___ Stored data ___
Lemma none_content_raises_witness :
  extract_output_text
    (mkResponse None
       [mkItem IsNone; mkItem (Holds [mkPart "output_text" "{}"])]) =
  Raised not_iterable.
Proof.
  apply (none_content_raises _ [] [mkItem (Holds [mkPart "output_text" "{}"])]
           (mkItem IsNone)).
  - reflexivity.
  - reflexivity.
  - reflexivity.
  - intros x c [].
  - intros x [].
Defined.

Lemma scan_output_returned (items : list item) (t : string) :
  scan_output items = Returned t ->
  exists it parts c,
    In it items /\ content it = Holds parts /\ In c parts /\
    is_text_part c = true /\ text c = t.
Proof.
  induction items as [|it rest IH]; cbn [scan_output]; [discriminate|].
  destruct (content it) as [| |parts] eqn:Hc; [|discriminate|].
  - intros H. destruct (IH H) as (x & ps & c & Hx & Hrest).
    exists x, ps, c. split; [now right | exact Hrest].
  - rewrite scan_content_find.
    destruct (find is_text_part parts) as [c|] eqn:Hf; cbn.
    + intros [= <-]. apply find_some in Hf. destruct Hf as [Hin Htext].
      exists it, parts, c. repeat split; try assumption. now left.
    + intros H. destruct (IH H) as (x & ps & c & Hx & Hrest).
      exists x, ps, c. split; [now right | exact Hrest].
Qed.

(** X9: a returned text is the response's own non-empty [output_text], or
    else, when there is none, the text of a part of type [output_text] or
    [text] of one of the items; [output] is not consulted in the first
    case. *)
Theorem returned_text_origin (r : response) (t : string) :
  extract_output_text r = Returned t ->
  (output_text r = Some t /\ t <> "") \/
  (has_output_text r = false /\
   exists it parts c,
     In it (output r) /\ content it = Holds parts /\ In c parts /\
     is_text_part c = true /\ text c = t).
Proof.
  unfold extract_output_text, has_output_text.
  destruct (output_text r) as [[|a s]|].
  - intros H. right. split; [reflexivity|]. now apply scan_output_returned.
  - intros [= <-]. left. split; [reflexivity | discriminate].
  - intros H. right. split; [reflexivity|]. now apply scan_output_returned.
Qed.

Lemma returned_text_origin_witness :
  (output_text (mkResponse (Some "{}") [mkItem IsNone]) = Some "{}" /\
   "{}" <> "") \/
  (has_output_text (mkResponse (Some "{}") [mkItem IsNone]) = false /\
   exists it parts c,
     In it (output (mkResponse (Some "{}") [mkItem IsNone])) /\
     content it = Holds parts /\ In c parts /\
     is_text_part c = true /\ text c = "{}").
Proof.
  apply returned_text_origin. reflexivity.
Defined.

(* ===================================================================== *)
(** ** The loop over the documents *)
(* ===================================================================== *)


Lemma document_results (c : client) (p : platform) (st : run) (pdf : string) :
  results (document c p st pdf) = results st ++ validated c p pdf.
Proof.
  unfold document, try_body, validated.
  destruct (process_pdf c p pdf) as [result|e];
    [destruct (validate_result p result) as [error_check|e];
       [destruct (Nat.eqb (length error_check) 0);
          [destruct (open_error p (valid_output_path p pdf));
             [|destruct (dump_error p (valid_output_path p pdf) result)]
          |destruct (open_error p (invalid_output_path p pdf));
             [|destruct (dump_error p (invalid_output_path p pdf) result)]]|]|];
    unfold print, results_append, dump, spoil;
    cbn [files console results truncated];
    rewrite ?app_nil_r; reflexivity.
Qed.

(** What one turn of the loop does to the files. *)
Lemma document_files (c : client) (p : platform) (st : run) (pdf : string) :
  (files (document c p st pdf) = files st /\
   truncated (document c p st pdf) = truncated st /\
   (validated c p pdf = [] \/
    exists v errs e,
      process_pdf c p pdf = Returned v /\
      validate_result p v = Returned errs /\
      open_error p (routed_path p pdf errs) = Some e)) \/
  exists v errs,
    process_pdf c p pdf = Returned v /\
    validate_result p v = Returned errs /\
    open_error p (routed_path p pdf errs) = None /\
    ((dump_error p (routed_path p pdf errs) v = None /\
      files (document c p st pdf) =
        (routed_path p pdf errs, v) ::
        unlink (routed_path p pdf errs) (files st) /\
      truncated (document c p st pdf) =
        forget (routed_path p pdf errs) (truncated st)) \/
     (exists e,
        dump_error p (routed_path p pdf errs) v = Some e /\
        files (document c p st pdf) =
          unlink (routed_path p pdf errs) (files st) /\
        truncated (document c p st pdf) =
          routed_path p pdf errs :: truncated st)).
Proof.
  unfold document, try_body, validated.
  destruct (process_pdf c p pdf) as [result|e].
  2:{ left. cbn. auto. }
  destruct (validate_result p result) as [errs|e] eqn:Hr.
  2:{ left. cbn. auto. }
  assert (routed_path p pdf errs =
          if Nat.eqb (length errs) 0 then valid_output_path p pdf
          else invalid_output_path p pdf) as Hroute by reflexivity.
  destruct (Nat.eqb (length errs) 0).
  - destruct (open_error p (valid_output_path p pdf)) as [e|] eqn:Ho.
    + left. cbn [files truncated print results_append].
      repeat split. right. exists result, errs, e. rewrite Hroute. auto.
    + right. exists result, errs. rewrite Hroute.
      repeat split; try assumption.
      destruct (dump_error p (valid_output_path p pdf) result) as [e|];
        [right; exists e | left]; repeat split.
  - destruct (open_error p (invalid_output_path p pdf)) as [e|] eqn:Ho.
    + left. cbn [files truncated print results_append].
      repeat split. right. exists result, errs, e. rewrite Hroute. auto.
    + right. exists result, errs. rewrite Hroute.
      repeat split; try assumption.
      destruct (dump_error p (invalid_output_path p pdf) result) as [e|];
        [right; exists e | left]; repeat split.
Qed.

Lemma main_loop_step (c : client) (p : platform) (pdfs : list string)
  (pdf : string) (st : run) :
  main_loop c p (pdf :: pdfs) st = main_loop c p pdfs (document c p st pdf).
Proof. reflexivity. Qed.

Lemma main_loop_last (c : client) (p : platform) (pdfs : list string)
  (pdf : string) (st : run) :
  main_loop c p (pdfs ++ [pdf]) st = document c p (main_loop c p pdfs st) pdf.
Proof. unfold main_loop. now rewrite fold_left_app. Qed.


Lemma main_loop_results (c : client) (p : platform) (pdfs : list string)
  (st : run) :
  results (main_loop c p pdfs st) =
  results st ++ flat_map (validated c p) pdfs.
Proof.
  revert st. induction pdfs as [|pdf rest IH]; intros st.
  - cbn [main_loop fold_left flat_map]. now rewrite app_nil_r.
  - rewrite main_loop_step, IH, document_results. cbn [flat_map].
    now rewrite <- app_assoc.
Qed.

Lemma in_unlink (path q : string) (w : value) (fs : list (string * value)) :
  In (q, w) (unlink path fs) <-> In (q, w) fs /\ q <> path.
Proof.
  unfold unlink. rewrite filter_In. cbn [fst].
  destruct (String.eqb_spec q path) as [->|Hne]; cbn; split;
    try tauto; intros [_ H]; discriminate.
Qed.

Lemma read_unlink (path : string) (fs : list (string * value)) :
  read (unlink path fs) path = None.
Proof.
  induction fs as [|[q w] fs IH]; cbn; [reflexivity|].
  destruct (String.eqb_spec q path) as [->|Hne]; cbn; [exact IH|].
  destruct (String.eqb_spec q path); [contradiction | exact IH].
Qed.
___
___ Stored data ___
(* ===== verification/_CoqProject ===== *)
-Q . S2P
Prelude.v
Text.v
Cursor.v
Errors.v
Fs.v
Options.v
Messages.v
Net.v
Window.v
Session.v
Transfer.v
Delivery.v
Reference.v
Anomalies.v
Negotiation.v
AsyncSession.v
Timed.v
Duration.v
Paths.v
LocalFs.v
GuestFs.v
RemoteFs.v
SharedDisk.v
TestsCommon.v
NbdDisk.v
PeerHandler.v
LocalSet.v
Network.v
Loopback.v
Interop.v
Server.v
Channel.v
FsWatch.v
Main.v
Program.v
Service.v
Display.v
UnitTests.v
___
» Brief: Check every line in the material above for the string "validated", then give only the number of lines that have it.

» Answer to this exercise: 5